*Problem details*
Each line of the entries, from the first to the line containing "From Stdlib Require Import ZArith Lia", is to be transcribed exactly as it stands; include no other lines.

*Input material*
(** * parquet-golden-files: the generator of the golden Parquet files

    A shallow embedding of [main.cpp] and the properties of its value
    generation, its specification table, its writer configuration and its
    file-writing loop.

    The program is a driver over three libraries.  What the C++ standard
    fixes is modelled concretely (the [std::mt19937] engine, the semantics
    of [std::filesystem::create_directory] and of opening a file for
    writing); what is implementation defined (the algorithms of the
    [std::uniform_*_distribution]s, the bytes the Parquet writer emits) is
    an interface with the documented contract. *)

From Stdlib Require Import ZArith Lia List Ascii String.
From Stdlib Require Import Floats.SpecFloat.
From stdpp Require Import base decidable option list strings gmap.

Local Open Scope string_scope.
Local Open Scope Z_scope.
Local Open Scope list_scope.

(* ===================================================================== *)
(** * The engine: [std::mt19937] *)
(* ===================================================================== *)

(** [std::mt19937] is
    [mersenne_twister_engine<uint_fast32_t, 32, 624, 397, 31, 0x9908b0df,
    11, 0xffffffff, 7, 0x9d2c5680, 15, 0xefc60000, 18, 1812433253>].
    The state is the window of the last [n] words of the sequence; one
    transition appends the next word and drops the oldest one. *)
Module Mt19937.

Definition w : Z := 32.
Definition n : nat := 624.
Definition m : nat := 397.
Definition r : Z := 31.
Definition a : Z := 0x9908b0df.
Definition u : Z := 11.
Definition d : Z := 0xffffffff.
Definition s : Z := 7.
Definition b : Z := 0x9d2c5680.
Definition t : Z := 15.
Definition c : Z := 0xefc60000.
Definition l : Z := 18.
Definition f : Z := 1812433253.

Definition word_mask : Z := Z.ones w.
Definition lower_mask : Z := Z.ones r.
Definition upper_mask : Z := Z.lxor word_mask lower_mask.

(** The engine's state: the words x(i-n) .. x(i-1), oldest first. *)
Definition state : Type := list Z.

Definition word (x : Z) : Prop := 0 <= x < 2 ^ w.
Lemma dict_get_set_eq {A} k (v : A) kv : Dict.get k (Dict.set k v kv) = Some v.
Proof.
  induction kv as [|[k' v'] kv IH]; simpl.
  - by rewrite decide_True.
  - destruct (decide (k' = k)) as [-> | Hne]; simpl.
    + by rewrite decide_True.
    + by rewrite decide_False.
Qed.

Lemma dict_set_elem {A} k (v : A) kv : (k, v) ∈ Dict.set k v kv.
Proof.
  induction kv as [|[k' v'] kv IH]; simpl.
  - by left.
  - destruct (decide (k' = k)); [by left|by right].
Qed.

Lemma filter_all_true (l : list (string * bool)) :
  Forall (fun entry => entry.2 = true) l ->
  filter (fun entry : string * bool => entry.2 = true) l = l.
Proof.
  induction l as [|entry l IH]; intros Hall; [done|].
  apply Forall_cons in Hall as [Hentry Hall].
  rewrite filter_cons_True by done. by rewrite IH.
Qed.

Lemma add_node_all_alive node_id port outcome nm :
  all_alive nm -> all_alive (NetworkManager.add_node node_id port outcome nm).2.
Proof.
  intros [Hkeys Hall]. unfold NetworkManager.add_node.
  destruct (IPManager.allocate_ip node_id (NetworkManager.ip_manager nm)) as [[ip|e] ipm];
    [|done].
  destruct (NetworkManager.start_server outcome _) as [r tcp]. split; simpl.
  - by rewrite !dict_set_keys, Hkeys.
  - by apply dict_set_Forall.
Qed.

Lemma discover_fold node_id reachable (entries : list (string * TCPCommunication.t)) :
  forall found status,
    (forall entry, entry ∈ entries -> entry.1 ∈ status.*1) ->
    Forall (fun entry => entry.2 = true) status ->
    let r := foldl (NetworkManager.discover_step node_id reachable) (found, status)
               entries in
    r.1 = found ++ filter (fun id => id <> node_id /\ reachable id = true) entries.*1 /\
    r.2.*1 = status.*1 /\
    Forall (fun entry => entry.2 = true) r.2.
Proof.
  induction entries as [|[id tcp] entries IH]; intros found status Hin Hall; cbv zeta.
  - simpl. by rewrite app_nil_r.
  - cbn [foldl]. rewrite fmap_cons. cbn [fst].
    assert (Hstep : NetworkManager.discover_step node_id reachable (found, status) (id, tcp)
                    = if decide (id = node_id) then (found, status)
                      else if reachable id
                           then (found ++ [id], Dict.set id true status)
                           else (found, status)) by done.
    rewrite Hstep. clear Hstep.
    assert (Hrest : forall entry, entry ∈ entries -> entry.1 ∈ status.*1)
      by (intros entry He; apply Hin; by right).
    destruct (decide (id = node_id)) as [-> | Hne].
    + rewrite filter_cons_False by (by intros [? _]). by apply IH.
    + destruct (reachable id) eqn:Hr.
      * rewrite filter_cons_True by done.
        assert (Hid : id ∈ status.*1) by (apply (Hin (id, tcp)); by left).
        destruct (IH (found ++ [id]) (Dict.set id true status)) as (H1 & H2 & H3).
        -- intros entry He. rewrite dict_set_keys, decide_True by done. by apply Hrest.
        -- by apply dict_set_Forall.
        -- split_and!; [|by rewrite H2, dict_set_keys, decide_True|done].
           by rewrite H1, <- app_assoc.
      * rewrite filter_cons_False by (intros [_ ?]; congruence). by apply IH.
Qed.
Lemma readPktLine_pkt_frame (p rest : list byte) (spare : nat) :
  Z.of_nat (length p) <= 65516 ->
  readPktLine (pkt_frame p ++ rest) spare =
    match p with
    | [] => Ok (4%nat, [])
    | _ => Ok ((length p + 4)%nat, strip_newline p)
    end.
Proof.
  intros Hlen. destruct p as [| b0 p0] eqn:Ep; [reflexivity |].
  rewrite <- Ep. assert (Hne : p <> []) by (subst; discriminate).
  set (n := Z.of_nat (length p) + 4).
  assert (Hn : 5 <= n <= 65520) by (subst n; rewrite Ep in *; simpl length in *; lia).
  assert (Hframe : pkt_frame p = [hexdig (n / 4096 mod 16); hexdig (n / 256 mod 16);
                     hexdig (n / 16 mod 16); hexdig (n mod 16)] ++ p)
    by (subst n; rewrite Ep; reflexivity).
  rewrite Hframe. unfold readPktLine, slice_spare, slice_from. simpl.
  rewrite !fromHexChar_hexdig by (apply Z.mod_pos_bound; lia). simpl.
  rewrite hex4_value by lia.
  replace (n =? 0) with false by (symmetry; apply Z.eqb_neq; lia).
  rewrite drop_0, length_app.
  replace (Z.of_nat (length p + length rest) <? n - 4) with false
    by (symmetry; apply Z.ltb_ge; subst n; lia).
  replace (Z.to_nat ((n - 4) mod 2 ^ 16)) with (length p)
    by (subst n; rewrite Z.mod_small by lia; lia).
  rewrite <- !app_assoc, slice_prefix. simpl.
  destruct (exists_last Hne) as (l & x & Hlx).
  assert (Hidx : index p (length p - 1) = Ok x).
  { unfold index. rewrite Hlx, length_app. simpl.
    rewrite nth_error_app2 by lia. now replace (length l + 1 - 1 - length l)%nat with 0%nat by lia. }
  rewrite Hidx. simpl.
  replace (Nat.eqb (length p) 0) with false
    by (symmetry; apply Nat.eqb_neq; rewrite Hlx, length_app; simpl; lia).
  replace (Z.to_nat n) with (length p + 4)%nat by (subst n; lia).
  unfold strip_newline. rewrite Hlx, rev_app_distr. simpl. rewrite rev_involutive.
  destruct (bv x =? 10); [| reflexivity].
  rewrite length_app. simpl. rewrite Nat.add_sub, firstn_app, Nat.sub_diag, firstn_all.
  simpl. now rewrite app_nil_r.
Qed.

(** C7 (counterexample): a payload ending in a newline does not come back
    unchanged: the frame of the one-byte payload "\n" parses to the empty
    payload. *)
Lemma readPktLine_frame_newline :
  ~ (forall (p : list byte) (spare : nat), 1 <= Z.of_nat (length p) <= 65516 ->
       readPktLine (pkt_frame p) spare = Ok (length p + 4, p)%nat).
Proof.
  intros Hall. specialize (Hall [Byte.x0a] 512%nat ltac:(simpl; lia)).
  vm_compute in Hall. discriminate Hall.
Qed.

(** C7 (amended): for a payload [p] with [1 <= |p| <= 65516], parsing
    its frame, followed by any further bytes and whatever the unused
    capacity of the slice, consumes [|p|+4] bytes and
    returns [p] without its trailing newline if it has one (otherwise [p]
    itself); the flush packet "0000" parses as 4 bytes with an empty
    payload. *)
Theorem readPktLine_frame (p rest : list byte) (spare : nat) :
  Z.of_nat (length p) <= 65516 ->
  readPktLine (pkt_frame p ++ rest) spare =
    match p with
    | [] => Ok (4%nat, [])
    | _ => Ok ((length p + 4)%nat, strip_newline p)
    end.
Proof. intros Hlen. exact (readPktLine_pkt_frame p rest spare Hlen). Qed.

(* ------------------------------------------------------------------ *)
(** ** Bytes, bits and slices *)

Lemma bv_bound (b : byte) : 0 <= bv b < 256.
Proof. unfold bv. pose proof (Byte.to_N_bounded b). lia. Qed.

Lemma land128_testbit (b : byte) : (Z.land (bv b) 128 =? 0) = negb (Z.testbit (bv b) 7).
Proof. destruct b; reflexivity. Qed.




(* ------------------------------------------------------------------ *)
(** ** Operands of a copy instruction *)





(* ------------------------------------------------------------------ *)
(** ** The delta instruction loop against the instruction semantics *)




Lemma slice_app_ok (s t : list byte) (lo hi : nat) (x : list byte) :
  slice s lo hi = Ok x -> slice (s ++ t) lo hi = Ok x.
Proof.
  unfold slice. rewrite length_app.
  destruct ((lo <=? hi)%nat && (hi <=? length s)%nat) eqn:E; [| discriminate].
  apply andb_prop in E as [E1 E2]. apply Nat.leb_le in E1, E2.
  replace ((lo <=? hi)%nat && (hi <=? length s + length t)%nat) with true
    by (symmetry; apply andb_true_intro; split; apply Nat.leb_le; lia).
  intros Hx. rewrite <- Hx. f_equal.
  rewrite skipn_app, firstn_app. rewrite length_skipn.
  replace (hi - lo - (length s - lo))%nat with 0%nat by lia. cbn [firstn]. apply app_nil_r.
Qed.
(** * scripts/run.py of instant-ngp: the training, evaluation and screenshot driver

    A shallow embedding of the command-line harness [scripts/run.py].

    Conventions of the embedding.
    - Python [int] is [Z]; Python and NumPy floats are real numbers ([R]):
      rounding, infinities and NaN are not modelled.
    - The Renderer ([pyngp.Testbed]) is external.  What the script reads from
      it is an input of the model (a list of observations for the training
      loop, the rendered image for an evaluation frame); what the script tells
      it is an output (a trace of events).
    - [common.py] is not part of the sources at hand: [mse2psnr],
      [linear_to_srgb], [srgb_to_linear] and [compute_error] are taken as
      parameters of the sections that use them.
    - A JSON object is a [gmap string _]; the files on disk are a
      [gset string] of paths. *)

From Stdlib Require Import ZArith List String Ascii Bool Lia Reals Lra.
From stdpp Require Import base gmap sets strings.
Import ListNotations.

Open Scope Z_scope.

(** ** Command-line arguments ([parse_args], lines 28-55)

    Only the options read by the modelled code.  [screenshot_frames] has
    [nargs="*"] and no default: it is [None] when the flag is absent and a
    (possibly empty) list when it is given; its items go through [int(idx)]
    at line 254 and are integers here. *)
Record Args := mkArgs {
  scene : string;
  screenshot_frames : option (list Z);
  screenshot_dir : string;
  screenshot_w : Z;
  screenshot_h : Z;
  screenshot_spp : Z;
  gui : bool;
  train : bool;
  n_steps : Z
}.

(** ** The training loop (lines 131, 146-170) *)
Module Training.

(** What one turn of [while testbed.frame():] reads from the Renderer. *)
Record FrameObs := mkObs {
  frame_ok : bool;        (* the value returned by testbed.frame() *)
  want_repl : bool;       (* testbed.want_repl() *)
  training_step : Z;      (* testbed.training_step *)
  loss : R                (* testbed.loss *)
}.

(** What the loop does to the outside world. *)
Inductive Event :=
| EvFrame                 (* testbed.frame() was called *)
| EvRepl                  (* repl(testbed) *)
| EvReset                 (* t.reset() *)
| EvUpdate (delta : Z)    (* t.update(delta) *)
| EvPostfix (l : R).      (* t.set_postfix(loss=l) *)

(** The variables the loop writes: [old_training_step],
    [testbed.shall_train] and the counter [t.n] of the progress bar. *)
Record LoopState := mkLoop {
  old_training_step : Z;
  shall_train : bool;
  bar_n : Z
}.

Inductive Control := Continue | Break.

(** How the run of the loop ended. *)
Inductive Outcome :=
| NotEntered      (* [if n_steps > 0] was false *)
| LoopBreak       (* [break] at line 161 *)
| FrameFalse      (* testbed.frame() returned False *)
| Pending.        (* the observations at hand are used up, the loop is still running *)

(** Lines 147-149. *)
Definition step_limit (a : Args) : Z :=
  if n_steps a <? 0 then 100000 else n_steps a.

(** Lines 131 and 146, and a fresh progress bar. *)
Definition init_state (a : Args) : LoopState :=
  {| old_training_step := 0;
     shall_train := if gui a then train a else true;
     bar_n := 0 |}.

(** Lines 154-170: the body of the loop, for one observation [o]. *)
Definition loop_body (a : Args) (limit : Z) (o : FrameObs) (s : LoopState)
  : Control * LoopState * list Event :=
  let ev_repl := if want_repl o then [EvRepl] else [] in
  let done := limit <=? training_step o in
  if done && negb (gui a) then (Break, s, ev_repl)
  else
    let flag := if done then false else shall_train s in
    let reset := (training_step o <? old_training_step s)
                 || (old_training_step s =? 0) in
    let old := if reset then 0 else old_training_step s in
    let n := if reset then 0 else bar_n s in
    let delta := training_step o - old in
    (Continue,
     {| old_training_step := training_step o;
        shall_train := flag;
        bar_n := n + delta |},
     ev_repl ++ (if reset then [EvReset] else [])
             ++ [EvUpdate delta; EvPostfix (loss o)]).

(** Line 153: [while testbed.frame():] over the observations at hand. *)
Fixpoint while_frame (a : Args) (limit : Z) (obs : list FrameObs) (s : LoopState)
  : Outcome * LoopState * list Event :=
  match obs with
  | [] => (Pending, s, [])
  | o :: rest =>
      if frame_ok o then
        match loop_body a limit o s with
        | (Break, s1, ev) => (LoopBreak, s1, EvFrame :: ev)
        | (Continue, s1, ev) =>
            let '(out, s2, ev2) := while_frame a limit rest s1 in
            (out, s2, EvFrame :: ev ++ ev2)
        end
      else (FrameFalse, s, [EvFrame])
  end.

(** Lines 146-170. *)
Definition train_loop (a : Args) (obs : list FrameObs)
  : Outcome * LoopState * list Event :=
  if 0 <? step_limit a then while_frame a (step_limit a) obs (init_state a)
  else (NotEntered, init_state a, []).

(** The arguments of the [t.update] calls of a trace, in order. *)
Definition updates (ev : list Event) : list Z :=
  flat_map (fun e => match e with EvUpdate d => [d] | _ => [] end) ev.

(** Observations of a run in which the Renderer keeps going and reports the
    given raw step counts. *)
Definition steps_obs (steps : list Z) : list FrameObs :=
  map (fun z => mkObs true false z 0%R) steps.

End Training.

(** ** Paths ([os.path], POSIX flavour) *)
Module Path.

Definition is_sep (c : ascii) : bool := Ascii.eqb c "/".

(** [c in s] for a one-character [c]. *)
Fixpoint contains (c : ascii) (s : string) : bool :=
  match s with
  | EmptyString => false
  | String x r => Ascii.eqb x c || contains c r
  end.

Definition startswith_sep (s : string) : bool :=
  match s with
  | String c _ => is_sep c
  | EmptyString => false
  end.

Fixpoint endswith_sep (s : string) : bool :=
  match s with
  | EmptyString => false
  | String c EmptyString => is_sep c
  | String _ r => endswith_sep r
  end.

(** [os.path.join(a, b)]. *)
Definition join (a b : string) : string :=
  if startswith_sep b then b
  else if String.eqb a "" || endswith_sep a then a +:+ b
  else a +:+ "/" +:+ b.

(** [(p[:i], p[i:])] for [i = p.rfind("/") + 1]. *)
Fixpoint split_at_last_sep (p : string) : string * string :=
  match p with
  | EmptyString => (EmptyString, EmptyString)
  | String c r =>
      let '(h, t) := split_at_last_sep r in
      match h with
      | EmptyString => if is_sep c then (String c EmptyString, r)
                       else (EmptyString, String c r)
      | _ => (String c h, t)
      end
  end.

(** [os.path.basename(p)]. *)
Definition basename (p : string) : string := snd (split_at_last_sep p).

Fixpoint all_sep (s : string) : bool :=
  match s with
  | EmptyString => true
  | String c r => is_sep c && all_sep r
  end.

*Result below*
(** * parquet-golden-files: the generator of the golden Parquet files

    A shallow embedding of [main.cpp] and the properties of its value
    generation, its specification table, its writer configuration and its
    file-writing loop.

    The program is a driver over three libraries.  What the C++ standard
    fixes is modelled concretely (the [std::mt19937] engine, the semantics
    of [std::filesystem::create_directory] and of opening a file for
    writing); what is implementation defined (the algorithms of the
    [std::uniform_*_distribution]s, the bytes the Parquet writer emits) is
    an interface with the documented contract. *)

From Stdlib Require Import ZArith Lia List Ascii String.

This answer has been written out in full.